* _Task_
Reproduce, without any change, the span of lines from the opening of the records below to the line containing "#[global] Arguments Raise", inclusive.

--- Data extracts ---

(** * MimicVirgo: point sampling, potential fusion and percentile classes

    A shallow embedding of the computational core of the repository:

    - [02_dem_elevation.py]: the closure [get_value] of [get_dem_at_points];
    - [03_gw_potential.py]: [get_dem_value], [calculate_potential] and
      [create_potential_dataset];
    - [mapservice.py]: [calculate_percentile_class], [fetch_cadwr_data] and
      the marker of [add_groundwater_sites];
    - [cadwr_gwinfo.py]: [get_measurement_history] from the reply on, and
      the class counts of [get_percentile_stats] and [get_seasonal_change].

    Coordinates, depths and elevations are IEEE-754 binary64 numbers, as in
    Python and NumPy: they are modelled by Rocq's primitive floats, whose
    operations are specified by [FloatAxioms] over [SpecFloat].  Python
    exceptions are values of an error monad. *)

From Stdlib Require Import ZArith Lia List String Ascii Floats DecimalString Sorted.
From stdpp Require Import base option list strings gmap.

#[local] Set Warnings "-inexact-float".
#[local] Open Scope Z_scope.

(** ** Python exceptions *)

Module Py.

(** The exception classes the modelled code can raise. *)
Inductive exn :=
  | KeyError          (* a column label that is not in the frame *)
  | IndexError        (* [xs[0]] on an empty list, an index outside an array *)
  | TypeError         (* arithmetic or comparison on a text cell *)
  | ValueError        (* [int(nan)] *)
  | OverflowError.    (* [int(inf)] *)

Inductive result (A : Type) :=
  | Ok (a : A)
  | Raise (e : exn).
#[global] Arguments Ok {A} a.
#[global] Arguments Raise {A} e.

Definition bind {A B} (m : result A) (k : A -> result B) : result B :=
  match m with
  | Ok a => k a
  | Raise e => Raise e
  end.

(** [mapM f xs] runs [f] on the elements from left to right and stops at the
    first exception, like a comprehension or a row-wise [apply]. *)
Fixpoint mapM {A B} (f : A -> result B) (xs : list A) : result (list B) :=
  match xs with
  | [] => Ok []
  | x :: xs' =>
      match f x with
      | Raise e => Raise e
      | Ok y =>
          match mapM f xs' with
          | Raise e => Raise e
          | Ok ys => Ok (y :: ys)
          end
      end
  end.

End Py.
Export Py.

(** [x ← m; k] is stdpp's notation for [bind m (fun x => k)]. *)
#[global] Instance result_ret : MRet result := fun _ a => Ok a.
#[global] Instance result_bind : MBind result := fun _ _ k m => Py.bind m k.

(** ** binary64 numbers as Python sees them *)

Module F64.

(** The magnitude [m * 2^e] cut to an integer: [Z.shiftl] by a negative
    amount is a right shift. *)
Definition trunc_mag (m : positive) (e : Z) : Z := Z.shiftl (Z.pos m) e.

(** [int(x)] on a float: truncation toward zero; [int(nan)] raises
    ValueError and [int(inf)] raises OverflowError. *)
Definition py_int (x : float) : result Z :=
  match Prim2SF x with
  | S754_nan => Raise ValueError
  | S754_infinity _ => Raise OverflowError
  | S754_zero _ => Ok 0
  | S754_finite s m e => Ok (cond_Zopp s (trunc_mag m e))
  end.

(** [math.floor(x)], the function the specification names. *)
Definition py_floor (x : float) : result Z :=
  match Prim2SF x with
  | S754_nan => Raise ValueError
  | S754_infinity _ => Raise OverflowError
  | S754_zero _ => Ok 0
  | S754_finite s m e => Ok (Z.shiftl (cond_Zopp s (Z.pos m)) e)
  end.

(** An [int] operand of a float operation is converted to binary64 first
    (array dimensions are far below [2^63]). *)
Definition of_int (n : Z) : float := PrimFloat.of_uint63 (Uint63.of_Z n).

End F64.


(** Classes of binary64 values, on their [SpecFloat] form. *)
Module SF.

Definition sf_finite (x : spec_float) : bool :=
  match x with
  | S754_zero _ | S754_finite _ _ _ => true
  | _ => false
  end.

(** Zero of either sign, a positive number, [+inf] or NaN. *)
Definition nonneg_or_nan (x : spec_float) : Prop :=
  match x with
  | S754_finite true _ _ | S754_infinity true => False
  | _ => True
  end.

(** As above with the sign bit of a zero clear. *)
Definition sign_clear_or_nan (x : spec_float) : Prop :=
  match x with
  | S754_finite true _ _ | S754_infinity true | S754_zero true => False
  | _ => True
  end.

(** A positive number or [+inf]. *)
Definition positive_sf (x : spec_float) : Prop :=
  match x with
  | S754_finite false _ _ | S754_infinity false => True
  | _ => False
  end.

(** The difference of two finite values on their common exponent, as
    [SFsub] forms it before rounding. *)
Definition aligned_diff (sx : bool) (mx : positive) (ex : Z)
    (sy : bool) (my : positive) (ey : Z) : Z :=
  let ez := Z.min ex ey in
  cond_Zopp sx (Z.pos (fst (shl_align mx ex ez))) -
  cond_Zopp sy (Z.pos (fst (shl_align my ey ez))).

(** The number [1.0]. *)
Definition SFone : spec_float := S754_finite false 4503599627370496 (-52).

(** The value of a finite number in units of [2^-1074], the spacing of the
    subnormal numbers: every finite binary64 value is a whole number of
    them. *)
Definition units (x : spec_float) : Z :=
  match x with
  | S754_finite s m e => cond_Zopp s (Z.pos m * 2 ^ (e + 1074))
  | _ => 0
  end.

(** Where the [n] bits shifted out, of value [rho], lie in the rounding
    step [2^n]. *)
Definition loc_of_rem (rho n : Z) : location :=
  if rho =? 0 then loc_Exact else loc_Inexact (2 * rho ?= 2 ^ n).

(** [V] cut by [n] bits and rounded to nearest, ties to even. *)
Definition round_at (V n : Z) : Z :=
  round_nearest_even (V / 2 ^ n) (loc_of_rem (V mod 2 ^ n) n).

---

* _Solution to the problem_
(** * MimicVirgo: point sampling, potential fusion and percentile classes

    A shallow embedding of the computational core of the repository:

    - [02_dem_elevation.py]: the closure [get_value] of [get_dem_at_points];
    - [03_gw_potential.py]: [get_dem_value], [calculate_potential] and
      [create_potential_dataset];
    - [mapservice.py]: [calculate_percentile_class], [fetch_cadwr_data] and
      the marker of [add_groundwater_sites];
    - [cadwr_gwinfo.py]: [get_measurement_history] from the reply on, and
      the class counts of [get_percentile_stats] and [get_seasonal_change].

    Coordinates, depths and elevations are IEEE-754 binary64 numbers, as in
    Python and NumPy: they are modelled by Rocq's primitive floats, whose
    operations are specified by [FloatAxioms] over [SpecFloat].  Python
    exceptions are values of an error monad. *)

From Stdlib Require Import ZArith Lia List String Ascii Floats DecimalString Sorted.
From stdpp Require Import base option list strings gmap.

#[local] Set Warnings "-inexact-float".
#[local] Open Scope Z_scope.

(** ** Python exceptions *)

Module Py.

(** The exception classes the modelled code can raise. *)
Inductive exn :=
  | KeyError          (* a column label that is not in the frame *)
  | IndexError        (* [xs[0]] on an empty list, an index outside an array *)
  | TypeError         (* arithmetic or comparison on a text cell *)
  | ValueError        (* [int(nan)] *)
  | OverflowError.    (* [int(inf)] *)

Inductive result (A : Type) :=
  | Ok (a : A)
  | Raise (e : exn).
#[global] Arguments Ok {A} a.
#[global] Arguments Raise {A} e.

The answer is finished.